The Ombudsman before the Polish Constitutional Tribunal
If Poland can unite behind Iga Świątek, why shouldn’t it unite behind a new and constitutional Commissioner for Human Rights?
On 9th September 2020, the 5-years term of the current Polish Ombudsman (Rzecznik Praw Obywatelskich, Commissioner for Human Rights) Adam Bodnar, has ended. The Parliament did not select a new person for this position yet. Thus, following the Article 3.6 of the Law on the Commissioner, Professor Bodnar stays in the office until the appointment of the new Commissioner for Human Rights. However a group of MPs demands the Constitutional Court to delete this legal basis, leaving the office without its head. The Court wants to decide on this case on 20th October.
Non-judicial institutions to protect human rights exist in many European countries, but in extremely diversified ways: Some (like Finland) have quite a large number of them, some have none at the national level (like Italy). Only 16 out 27 EU member states cherish NHRI fully compliant with UN Paris Principles1). Some of those institutions are collective bodies (commissions, institutes), others are single persons – HR Defenders, HR Advocates, HR Commissioners – with a rich variety of their titles. Those colorful brands notwithstanding, the roots of those institutions are located in Sweden: The Swedish Riksdag established a Parliamentary Ombusman (Riksdagens ombudsmän) in order to ensure that courts of law and other agencies, as well as the public officials, are acting with accordance with laws and fulfil their obligations properly. Since then Denmark and other Scandinavian countries, and even so distant countries as New Zealand and Australia2), have introduced similar bodies.
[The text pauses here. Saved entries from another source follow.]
Lemma assign_projects_total (all_files : list FileGenerationPlan) (r : Rng) :
  exists d r', assign_projects all_files r = Ok d r'.
Proof.
  unfold assign_projects. apply for_each_total. intros file d r0 _.
  destruct (random_permille_total r0) as [x [r1 Hx]]. rewrite (bind_ok _ _ Hx).
  destruct (x <? 700); [| exists d, r1; reflexivity].
  destruct (random_choice_total project_names r1 ltac:(discriminate))
    as [project [r2 [Hp _]]].
  rewrite (bind_ok _ _ Hp). eexists. eexists. reflexivity.
Qed.

Lemma project_references_total (all_files : list FileGenerationPlan)
  (self : Manager) (r : Rng) :
  exists self' r', _create_project_references all_files self r = Ok self' r'.
Proof.
  unfold _create_project_references.
  destruct (assign_projects_total all_files r) as [d [r1 Hd]].
  rewrite (bind_ok _ _ Hd).
  apply for_each_total. intros [project files] s r0 _.
  destruct (1 <? List.length files); [| exists s, r0; reflexivity].
  apply for_each_total. intros file s1 r2 _.
  destruct (filter (other_name file) files) as [| c cs];
    [exists s1, r2; reflexivity |].
  destruct (sample_upto_total (c :: cs) 2 r2) as [num [r3 [chosen [r4 [Hn Hs]]]]];
    [discriminate | lia |].
  rewrite (bind_ok _ _ Hn), (bind_ok _ _ Hs).
  apply for_each_total. intros ref_file s2 r5 _. eexists. eexists. reflexivity.
Qed.

(** X7. The nine relation passes, run in order, return exactly when the plan
    set has no spreadsheet or the pool of documents and images does not hold
    exactly one file; in the remaining case the spreadsheet pass raises and
    the builder with it. *)
Theorem graph_builder_returns_unless_single_target :
  forall (plans : list FileGenerationPlan) (self : Manager) (r : Rng),
    (exists self' r', create_cross_references plans self r = Ok self' r') <->
    (spreadsheets_of plans = [] \/
     List.length (documents_of plans ++ images_of plans) <> 1).
Proof.
  intros plans self r. unfold create_cross_references.
  destruct (email_attachments_total (emails_of plans)
              (documents_of plans ++ spreadsheets_of plans ++ images_of plans)
              self r) as [s1 [r1 H1]].
  destruct (image_embeddings_total (documents_of plans) (images_of plans) s1 r1)
    as [s2 [r2 H2]].
  destruct (document_references_total (documents_of plans) s2 r2) as [s3 [r3 H3]].
  rewrite (bind_ok _ _ H1), (bind_ok _ _ H2), (bind_ok _ _ H3).
  split.
  - intros [self' [r' H]].
    destruct (spreadsheets_of plans) as [| sheet sheets]; [now left |].
    right. intro Hlen.
    destruct (documents_of plans ++ images_of plans) as [| t [| t' ts]];
      [discriminate | | discriminate].
    discriminate H.
  - intro Hcond.
    assert (H4 : exists s4 r4,
               _create_spreadsheet_references (spreadsheets_of plans)
                 (documents_of plans ++ images_of plans) s3 r3 = Ok s4 r4).
    { destruct Hcond as [E | Hlen].
      - rewrite E. exists s3, r3. reflexivity.
      - now apply spreadsheet_pass_completes. }
    destruct H4 as [s4 [r4 H4]]. rewrite (bind_ok _ _ H4).
    destruct (password_references_total plans s4 r4) as [s5 [r5 H5]].
    rewrite (bind_ok _ _ H5).
    destruct (backup_references_total (documents_of plans) (spreadsheets_of plans)
                s5 r5) as [s6 [r6 H6]].
    rewrite (bind_ok _ _ H6).
    destruct (data_references_total (spreadsheets_of plans) (documents_of plans)
                s6 r6) as [s7 [r7 H7]].
    rewrite (bind_ok _ _ H7).
    destruct (project_references_total plans s7 r7) as [s8 [r8 H8]].
    rewrite (bind_ok _ _ H8).
    apply version_pass_total.
Qed.

(** ** What each pass appends *)

Lemma appends_refl (P : FileReference -> Prop) (s : Manager) : appends_edges P s s.
Proof. exists []. split; [now rewrite app_nil_r | constructor]. Qed.

Lemma appends_trans (P : FileReference -> Prop) (s1 s2 s3 : Manager) :
  appends_edges P s1 s2 -> appends_edges P s2 s3 -> appends_edges P s1 s3.
Proof.
  intros [n1 [E1 F1]] [n2 [E2 F2]]. exists (n1 ++ n2). split.
  - now rewrite E2, E1, app_assoc.
  - apply Forall_app. now split.
Qed.

Lemma appends_one (P : FileReference -> Prop) (s0 s : Manager) (ref : FileReference) :
  appends_edges P s0 s -> P ref -> appends_edges P s0 (append_reference s ref).
Proof.
  intros H Href. eapply appends_trans; [exact H |].
  exists [ref]. split; [reflexivity | now constructor].
Qed.

Lemma appends_weaken (P Q : FileReference -> Prop) (s s' : Manager) :
  (forall ref, P ref -> Q ref) -> appends_edges P s s' -> appends_edges Q s s'.
Proof.
  intros HPQ [new [E F]]. exists new. split; [exact E |].
  eapply Forall_impl; eauto.
Qed.

(** A loop whose every turn appends one edge, the [i]-th built from the
    [i]-th element. *)
Lemma for_each_one_edge {A} (P : A -> FileReference -> Prop)
  (body : A -> Manager -> M Manager) (xs : list A) :
  (forall x s r s' r', In x xs -> body x s r = Ok s' r' ->
     exists ref, s' = append_reference s ref /\ P x ref) ->
  forall s r s' r', for_each xs body s r = Ok s' r' ->
    exists new, file_references s' = file_references s ++ new /\
                Forall2 P xs new.
Proof.
  induction xs as [| x xs IH]; intros Hbody s r s' r' H.
  - apply ret_inv in H. destruct H as [<- _].
    exists []. split; [now rewrite app_nil_r | constructor].
  - cbn [for_each] in H. apply bind_inv in H. destruct H as [s1 [r1 [H1 H]]].
    destruct (Hbody x s r s1 r1 (or_introl eq_refl) H1) as [ref [-> Href]].
    destruct (IH (fun y t rt t' rt' Hy => Hbody y t rt t' rt' (or_intror Hy))
                 _ _ _ _ H) as [new [E F]].
    exists (ref :: new). split; [| now constructor].
    rewrite E. cbn. now rewrite <- app_assoc.
Qed.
The ombudsman model become especially influential for East-Central European countries with the end of the communist regimes, including Poland as a first country in the East to establish an NHRI as such.
Ombudsman-type institutions played a vital role in the transition from a real-socialist system to a democratic market-oriented socio-economic polity3). Assuming a “shock absorber” role in the transformation, they eased the path to capitalist realities. When governments did not pay sufficient attention to social problems, they reminded them of basic human rights standards, more often than not in vain. 30 years after, the liberal mainstream often regards those NHRI as a rather awkward legacy of the transformation. Therefore it came as a surprise that a second new life was breathed into ombudsman institutions with a new wave of illiberal governments, which tend to treat human rights as a suspect ideology and therefore – consequently – rarely welcome institutional protection thereof. Illiberal governments generally dislike critics, particularly when expressed from a legal and fundamental rights perspective. As NHRI fought for rule of law protection, principled defense of the independence of the judiciary, or the rights of minority groups such as refugees and LGBT people, they met with different forms of retaliation like budget cuts – even in times of generous financial expenditures – or lawsuits aimed at creating freezing effect, addresses personally against the head of the NHRI (TVP S.A. (Polish public television) civil lawsuit of 2019 against Adam Bodnar, the Commissioner of Human Rights, see here.)).
The latest act in this drama is the motion of the group of MPs of the currently ruling party in Poland, directed on September 15th to the Constitutional Court questioning Article 3.6 of the Law on the Commissioner for Human Rights (CHR)4). This provision states that the current CHR performs his/her duties until the new CHR takes up his/her position. According to Article 209.1 of the Polish Constitution the Commissioner is elected by the Sejm with the consent of the Senate for 5 years term. The Article 3.6 plays a bridging role – when the parliament is unable to elect new CHR, the “old” Commissioner shall stay in the office, waiting for MPs decision, for the sake of the continuation of the office work. This provision thus not only safeguards the normal functioning of the human rights institution, but is addressed also to citizens – they have to be sure they will get effective aid also in the time of CHR change period.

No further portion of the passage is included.